# Routes and rental near Rome (GA)



## Bulldozer (Jul 31, 2003)

I will be attending a conference at Barnsley Resort near Adairsville and Rome, Georgia in May. Can anybody recommend a good place to rent a bike? I'd also like to hear some options on where to ride. I won't have a lot of time to drive to a ride so routes that start in the area would be preferred. 

The resort has some off-road trails and mtn bike rental which might be fun. Are there any other mtn bike trails in the immediate area?


----------



## Sadlebred (Nov 19, 2002)

Honestly, I've ridden the "trails" at Barnsley, and they aren't worth riding. There are 2-4 miles worth of trails, unmarked, twist back on themselves, etc. You are not close to much other mountain biking. If you have 45 minutes to drive, consider Blanket's Creek. Directions and information are at http://www.sorbawoodstock.org. 

There is a lot of great road riding in the area. Look on my website: http://www.sadlebred.com/gamaps.html. Look for maps with Barnsley Gardens or Adairsville in the title. There is an "outfitters" store on the Barnsley property that rents low end mountain bikes; I don't think they have road bikes. Your closest bike shop to rent a road bike may be Cycleworks or Free Flite in Atlanta. I do NOT know about bike shops in Rome b/c I am not familiar with them.


----------



## Bulldozer (Jul 31, 2003)

Thanks for the link. Some of those directions are pretty complicated. There seems to be a turn once every mile on average. I may just have to ask where the closest mountain is and head in that direction.


----------



## dawg (Mar 13, 2002)

The southern end of the GA Pinhoti trail is not that far from Rome. Sections 7 or 8 would be your best bet. 
http://www.georgiapinhoti.org/trail_guide.html

Another MTB option would be the trails at Berry College. 

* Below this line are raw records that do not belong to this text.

(** The characters of a string literal after its opening quote: up to the
    closing quote (34); a backslash (92) starts an escape, [u] (117) one of
    four hexadecimal digits; control characters are not allowed. *)
Fixpoint parseChars (s : jsstring) : PR jsstring :=
  match s with
  | [] => SyntaxError
  | c :: rest =>
      if (c =? 34)%N then Ok [] rest
      else if (c =? 92)%N then
        match rest with
        | [] => SyntaxError
        | e :: rest1 =>
            if (e =? 117)%N then
              match rest1 with
              | a :: b :: c' :: d :: rest2 =>
                  match hex4 a b c' d with
                  | Some u => consUnit u (parseChars rest2)
                  | None => SyntaxError
                  end
              | _ => SyntaxError
              end
            else
              match escapeUnit e with
              | Some u => consUnit u (parseChars rest1)
              | None => SyntaxError
              end
        end
      else if (c <? 32)%N then SyntaxError
      else consUnit c (parseChars rest)
  end.

Fixpoint spanDigits (s : jsstring) : jsstring * jsstring :=
  match s with
  | c :: s' =>
      if isDigit c then (c :: fst (spanDigits s'), snd (spanDigits s'))
      else ([], s)
  | [] => ([], [])
  end.

Definition digitsValue (d : jsstring) : Z :=
  fold_left (fun acc c => (acc * 10 + Z.of_N (c - 48))%Z) d 0%Z.

(** The fraction of a number: a dot (46) and at least one digit, or
    nothing. *)
Definition parseFraction (s : jsstring) : option (jsstring * jsstring) :=
  match expectUnit 46 s with
  | Some r =>
      match fst (spanDigits r) with
      | [] => None
      | _ :: _ => Some (spanDigits r)
      end
  | None => Some ([], s)
  end.

(** The exponent of a number: [e] or [E] (101, 69), an optional sign and
    at least one digit, or nothing. *)
Definition parseExponent (s : jsstring) : option (Z * jsstring) :=
  match s with
  | c :: r =>
      if (c =? 101)%N || (c =? 69)%N then
        let signed :=
          match expectUnit 45 r with
          | Some r' => (true, r')
          | None =>
              match expectUnit 43 r with
              | Some r' => (false, r')
              | None => (false, r)
              end
          end in
        match fst (spanDigits (snd signed)) with
        | [] => None
        | ed =>
            Some ((if fst signed then - digitsValue ed else digitsValue ed)%Z,
                  snd (spanDigits (snd signed)))
        end
      else Some (0%Z, s)
  | [] => Some (0%Z, s)
  end.

(** A JSON number: an optional minus sign (45), an integer part without a
    leading zero, an optional fraction, an optional exponent. *)
Definition parseNumber (s : jsstring) : PR Json :=
  let neg := match expectUnit 45 s with Some _ => true | None => false end in
  let s1 := match expectUnit 45 s with Some r => r | None => s end in
  match fst (spanDigits s1) with
  | [] => SyntaxError
  | d0 :: more =>
      if (d0 =? 48)%N && negb (match more with [] => true | _ => false end)
      then SyntaxError
      else
        match parseFraction (snd (spanDigits s1)) with
        | None => SyntaxError
        | Some (fp, s3) =>
            match parseExponent s3 with
            | None => SyntaxError
            | Some (ex, s4) =>
                let m := digitsValue ((d0 :: more) ++ fp) in
                Ok (JNumber (if neg then - m else m)%Z
                            (ex - Z.of_nat (List.length fp))%Z) s4
            end
        end
  end.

For road riding, the 'Narrows' would be your best bet. 
http://www.bikesbl.org/maps/ridgeandvalleyscenicbyway.pdf


All of these rides are reached by taking US HWY 27 north out of Rome.


----------



## Bulldozer (Jul 31, 2003)

dawg said:


> The southern end of the GA Pinhoti trail is not that far from Rome. Sections 7 or 8 would be your best bet.
> http://www.georgiapinhoti.org/trail_guide.html
> 
> Another MTB option would be the trails at Berry College.
> ...


Thanks for the links. That Narrows route is what I've been looking for.


----------



## BenW (Feb 27, 2007)

If you can get on Campus, there are some really good trails at Berry . I know of a singletrack that was behind House of Dreams thats a blast. Fire roads galore.


----------